EXERCISE GOAL: Please print only the top portion of the entries below, ending with the line that contains "[acceptLoop], the goroutine", exactly as written.

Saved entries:
▬▬▬▬▬▬

(* ===== verification/PLCServer.v ===== *)
(** * PLCServer: the goroutines of the scripted PLC (src/internal/testplc/server.go)

    [acceptLoop], the goroutine of every connection and [Close] run beside one
    another. Each is a program counter with a function that makes its next
    step; the system is their interleaving. Critical sections of [server.mu]
    are single steps. Bytes and handlers are in [TestPLC]: here a handler is
    its waits for the connection, the critical sections it enters between them
    and the error it returns. *)

From stdpp Require Import gmap.
From S2P Require Import Errors Session TestPLC.

(** ** The state *)

(** Where [acceptLoop] is, named by what comes next. *)
Inductive acceptor :=
| Accepting                  (** [server.listener.Accept()] *)
| Accepted (c : nat)         (** [server.connections[connection] = struct{}{}] *)
| Tabled (c : nat)           (** [server.wg.Add(1)] and [go func()] *)
| Failed (err : error)       (** [select] on [server.closed] *)
| Leaving                    (** the deferred [server.wg.Done()] *)
| Left.

(** Where the goroutine of a connection is. *)
Inductive goroutine :=
| Exchanging                 (** inside [handleConnection], in [ReadFrame] or [WriteFull] *)
| Handling (sections : nat)  (** inside it, with at most so many critical sections before the next *)
| Recording (err : error)    (** [server.recordError(err)] *)
| Untabling                  (** [delete(server.connections, connection)] *)
| HangingUp                  (** [connection.Close()] *)
| Finishing.                 (** [server.wg.Done()] *)

(** Where the one call of [Close] that runs [closeOnce.Do] is. *)
Inductive closer :=
| NotClosed
| Signalled                          (** [server.listener.Close()] *)
| Unlistened (err : option error)    (** the loop over the connections *)
| Waiting (err : option error)       (** [server.wg.Wait()] *)
| Closed (err : option error).       (** it has returned [err] *)

(** Connections are numbered as they are accepted; [opened] are those this side
    has not closed, [connections] is the table of the source, [wg] its counter. *)
Record System := mkSystem {
  plc : Server;
  connections : gset nat;
  opened : gset nat;
  accepted : nat;
  listenerOpen : bool;
  accept : acceptor;
  goroutines : gmap nat goroutine;
  closing : closer;
  wg : Z;
}.

Definition set_plc s σ := mkSystem s (connections σ) (opened σ) (accepted σ) (listenerOpen σ) (accept σ) (goroutines σ) (closing σ) (wg σ).
Definition set_connections cs σ := mkSystem (plc σ) cs (opened σ) (accepted σ) (listenerOpen σ) (accept σ) (goroutines σ) (closing σ) (wg σ).
Definition set_opened o σ := mkSystem (plc σ) (connections σ) o (accepted σ) (listenerOpen σ) (accept σ) (goroutines σ) (closing σ) (wg σ).
Definition set_accepted n σ := mkSystem (plc σ) (connections σ) (opened σ) n (listenerOpen σ) (accept σ) (goroutines σ) (closing σ) (wg σ).
Definition set_listenerOpen b σ := mkSystem (plc σ) (connections σ) (opened σ) (accepted σ) b (accept σ) (goroutines σ) (closing σ) (wg σ).
Definition set_accept a σ := mkSystem (plc σ) (connections σ) (opened σ) (accepted σ) (listenerOpen σ) a (goroutines σ) (closing σ) (wg σ).
Definition set_goroutines g σ := mkSystem (plc σ) (connections σ) (opened σ) (accepted σ) (listenerOpen σ) (accept σ) g (closing σ) (wg σ).
Definition set_closing c σ := mkSystem (plc σ) (connections σ) (opened σ) (accepted σ) (listenerOpen σ) (accept σ) (goroutines σ) c (wg σ).
Definition set_wg n σ := mkSystem (plc σ) (connections σ) (opened σ) (accepted σ) (listenerOpen σ) (accept σ) (goroutines σ) (closing σ) n.

(** What [Start] leaves behind: the accept loop runs, counted by [wg]. *)
Definition launched (s : Server) : System := mkSystem s ∅ ∅ 0 true Accepting ∅ NotClosed 1.

(** [server.closed] is closed. *)
Definition closedChan (σ : System) : bool := match closing σ with NotClosed => false | _ => true end.

(** ** The steps *)

(** [acceptLoop]: [incoming] is what [Accept] answers while the listener is
    open, a connection or an error; a closed listener answers [net.ErrClosed]. *)
Definition acceptLoop (incoming : option error) (σ : System) : option System :=
  match accept σ with
  | Accepting =>
      if listenerOpen σ then
        match incoming with
        | None =>
            let c := accepted σ in
            Some (set_accept (Accepted c) (set_accepted (S c) (set_opened ({[ c ]} ∪ opened σ) σ)))
        | Some err => Some (set_accept (Failed err) σ)
        end
      else Some (set_accept (Failed ErrNetClosed) σ)
  | Accepted c => Some (set_accept (Tabled c) (set_connections ({[ c ]} ∪ connections σ) σ))
  | Tabled c =>
      Some (set_accept Accepting (set_goroutines (<[c := Exchanging]> (goroutines σ)) (set_wg (wg σ + 1) σ)))
  | Failed err =>
      if closedChan σ then Some (set_accept Leaving σ)
      else Some (set_accept Leaving (set_plc (recordError err (plc σ)) σ))
  | Leaving => Some (set_accept Left (set_wg (wg σ - 1) σ))
  | Left => None
  end.

(** What [handleConnection] does next: it returns, or it goes on with so many
    critical sections before it uses the connection again. *)
Inductive answer :=
| Returns (err : option error)
| Continues (sections : nat).

(** A request enters [recordRequest], [consumeRejectItem], one of [readItem] and
    [writeItem] for each of its at most 255 items, [delayResponse] and
    [consumeDropWriteResponse]. *)
Definition request_sections : nat := 259.

(** The goroutine of connection [c].  On a connection this side has closed,
    [ReadFrame] and [WriteFull] fail, and the handler returns. *)
Definition serveGoroutine (c : nat) (a : answer) (σ : System) : option System :=
  let at_phase g := set_goroutines (<[c := g]> (goroutines σ)) in
  let returned err :=
    match err with
    | Some e => if isExpectedClose e then at_phase Untabling σ else at_phase (Recording e) σ
    | None => at_phase Untabling σ
    end in
  match goroutines σ !! c with
  | Some Exchanging =>
      match a with
      | Returns err => Some (returned err)
      | Continues n =>
          if bool_decide (c ∈ opened σ) && (n <=? request_sections)%nat then Some (at_phase (Handling n) σ) else None
      end
  | Some (Handling _) =>
      match a with
      | Returns err => Some (returned err)
      | Continues _ => Some (at_phase Exchanging σ)
      end
  | Some (Recording e) => Some (at_phase Untabling (set_plc (recordError e (plc σ)) σ))
  | Some Untabling => Some (at_phase HangingUp (set_connections (connections σ ∖ {[ c ]}) σ))
  | Some HangingUp => Some (at_phase Finishing (set_opened (opened σ ∖ {[ c ]}) σ))
  | Some Finishing => Some (set_goroutines (delete c (goroutines σ)) (set_wg (wg σ - 1) σ))
  | None => None
  end.

(** [if errors.Is(closeErr, net.ErrClosed)] at the end of [Close]. *)
Definition Close_result (closeErr : option error) : option error :=
  match closeErr with Some err => if is_net_closed err then None else Some err | None => None end.

(** [Close]: [err] is what [server.listener.Close()] returns. *)
Definition Close (err : option error) (σ : System) : option System :=
  match closing σ with
  | NotClosed => Some (set_closing Signalled σ)
  | Signalled => Some (set_closing (Unlistened err) (set_listenerOpen false σ))
  | Unlistened err => Some (set_closing (Waiting err) (set_opened (opened σ ∖ connections σ) σ))
  | Waiting err => if wg σ =? 0 then Some (set_closing (Closed (Close_result err)) σ) else None
  | Closed _ => None
  end.

(** The critical sections a handler enters. *)
Inductive critical : Server → Server → Prop :=
| critical_record r s : critical s (recordRequest r s).2
| critical_reject fallback s : critical s (consumeRejectItem fallback s).2
| critical_drop s : critical s (consumeDropWriteResponse s).2
| critical_delay s : critical s (delayResponse s).2
| critical_write item value s : critical s (writeItem item value s).2
| critical_read s : critical s s (** [readItem] only looks *).

(** The methods that set the server up, callable at any time. *)
Inductive scripted : Server → Server → Prop :=
| scripted_bytes area db off value s : scripted s (SetBytes area db off value s)
| scripted_drop s : scripted s (DropNextWriteResponse s)
| scripted_delay delay s : scripted s (DelayNextResponse delay s)
| scripted_reject code s : scripted s (RejectNextItem code s)
| scripted_reject_after skip code s : scripted s (RejectItemAfter skip code s).

(** Who makes a step happen: the server by itself, or its environment (clients
    that dial, send and hang up, and the test that drives it). *)
Inductive actor := Internal | External.

Definition accept_actor (σ : System) : actor :=
  match accept σ with Accepting => if listenerOpen σ then External else Internal | _ => Internal end.
(** A handler waits for its client in [ReadFrame] and [WriteFull], unless the
    connection is closed on this side; everything else it does by itself. *)
Definition goroutine_actor (c : nat) (σ : System) : actor :=
  match goroutines σ !! c with
  | Some Exchanging => if bool_decide (c ∈ opened σ) then External else Internal
  | _ => Internal
  end.
Definition close_actor (σ : System) : actor := match closing σ with NotClosed => External | _ => Internal end.

Inductive step : actor → System → System → Prop :=
| step_accept incoming σ σ' : acceptLoop incoming σ = Some σ' → step (accept_actor σ) σ σ'
| step_goroutine c a σ σ' : serveGoroutine c a σ = Some σ' → step (goroutine_actor c σ) σ σ'
| step_critical c n s σ : goroutines σ !! c = Some (Handling (S n)) → critical (plc σ) s →
    step Internal σ (set_plc s (set_goroutines (<[c := Handling n]> (goroutines σ)) σ))
| step_scripted s σ : scripted (plc σ) s → step External σ (set_plc s σ)
| step_close err σ σ' : Close err σ = Some σ' → step (close_actor σ) σ σ'.

Inductive reachable (s : Server) : System → Prop :=
| reach_launched : reachable s (launched s)
| reach_step a σ σ' : reachable s σ → step a σ σ' → reachable s σ'.

(** A run of steps by anyone, and who made them. *)
Inductive run : list actor → System → System → Prop :=
| run_nil σ : run [] σ σ
| run_cons a actors σ σ1 σ' : step a σ σ1 → run actors σ1 σ' → run (a :: actors) σ σ'.

#[export] Instance actor_eq_dec : EqDecision actor.
Proof. solve_decision. Defined.
(** The server's own steps of a run. *)
Definition own_steps (actors : list actor) : nat := length (filter (.= Internal) actors).

(** ** The invariant *)

(** The connection is in the table while its goroutine is here. *)
Definition tabled (g : goroutine) : Prop := match g with HangingUp | Finishing => False | _ => True end.
(** The accept loop counts in [wg]. *)
Definition accept_count (a : acceptor) : Z := match a with Left => 0 | _ => 1 end.
(** The connection the accept loop holds. *)
Definition held (a : acceptor) (c : nat) : Prop := a = Accepted c ∨ a = Tabled c.

Record consistent (σ : System) : Prop := {
  c_wg : wg σ = accept_count (accept σ) + Z.of_nat (size (goroutines σ));
  c_table : ∀ c, c ∈ connections σ ↔ accept σ = Tabled c ∨ ∃ g, goroutines σ !! c = Some g ∧ tabled g;
  c_opened : ∀ c, c ∈ opened σ → held (accept σ) c ∨ ∃ g, goroutines σ !! c = Some g ∧ g ≠ Finishing;
  c_accepted : ∀ c, is_Some (goroutines σ !! c) ∨ held (accept σ) c → (c < accepted σ)%nat;
  c_held : ∀ c, held (accept σ) c → goroutines σ !! c = None;
  c_listener : listenerOpen σ = match closing σ with NotClosed | Signalled => true | _ => false end;
  c_closed : ∀ err, closing σ = Closed err → wg σ = 0;
}.

Lemma launched_consistent s : consistent (launched s).
Proof.
  constructor; cbn; try done.
  - intros c. split; [set_solver|]. intros [?|(g & Hg & _)]; [done|]. by rewrite lookup_empty in Hg.
  - intros c [[g Hg]|[?|?]]; [by rewrite lookup_empty in Hg|done..].
Qed.

Ltac unheld := unfold held in *; naive_solver.

Lemma acceptLoop_consistent incoming σ σ' : consistent σ → acceptLoop incoming σ = Some σ' → consistent σ'.
Proof.
  intros [Hwg Ht Ho Ha Hh Hl Hc]. unfold acceptLoop.
  destruct (accept σ) as [|c|c|err| |] eqn:Hacc; [destruct (listenerOpen σ) eqn:Hlis; [destruct incoming as [err|]|]| | |destruct (closedChan σ)| |];
    intros [= <-]; cbn in *.
  - constructor; cbn; try done; unheld.
  - assert (goroutines σ !! accepted σ = None) as Hnone.
    { apply eq_None_not_Some. intros Hs. specialize (Ha (accepted σ) (or_introl Hs)). lia. }
    constructor; cbn; try done.
    + unheld.
    + intros c. rewrite elem_of_union, elem_of_singleton. unheld.
    + intros c [Hs|[[= ->]|[=]]]; [|lia]. specialize (Ha c (or_introl Hs)). lia.
    + by intros c [[= <-]|[=]].
    + congruence.
  - constructor; cbn; try done; unheld.
  - constructor; cbn; try done.
    + intros c'. rewrite elem_of_union, elem_of_singleton, Ht. unheld.
    + unheld.
    + unheld.
    + unheld.
  - assert (goroutines σ !! c = None) as Hnone by (apply Hh; by right).
    constructor; cbn; try done.
    + rewrite map_size_insert_None by done. lia.
    + intros c'. rewrite Ht. destruct (decide (c = c')) as [->|Hne].
      * rewrite lookup_insert_eq. naive_solver.
      * rewrite lookup_insert_ne by done. naive_solver.
    + intros c' [[?|[= ->]]|(g & Hg & Hn)]%Ho; [done| |]; right.
      * exists Exchanging. by rewrite lookup_insert_eq.
      * exists g. rewrite lookup_insert_ne by congruence. done.
    + intros c' [Hs|Hs]; [|unheld]. destruct (decide (c = c')) as [->|Hne]; [apply Ha; right; by right|].
      rewrite lookup_insert_ne in Hs by done. apply Ha. by left.
    + unheld.
    + intros err Herr. specialize (Hc err Herr). lia.
  - constructor; cbn; try done; unheld.
  - constructor; cbn; try done; unheld.
  - constructor; cbn; try done; [lia|unheld..|]. intros err Herr. specialize (Hc err Herr). lia.
Qed.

▬▬▬▬▬▬

YOUR RESPONSE:
(* ===== verification/PLCServer.v ===== *)
(** * PLCServer: the goroutines of the scripted PLC (src/internal/testplc/server.go)

    [acceptLoop], the goroutine of every connection and [Close] run beside one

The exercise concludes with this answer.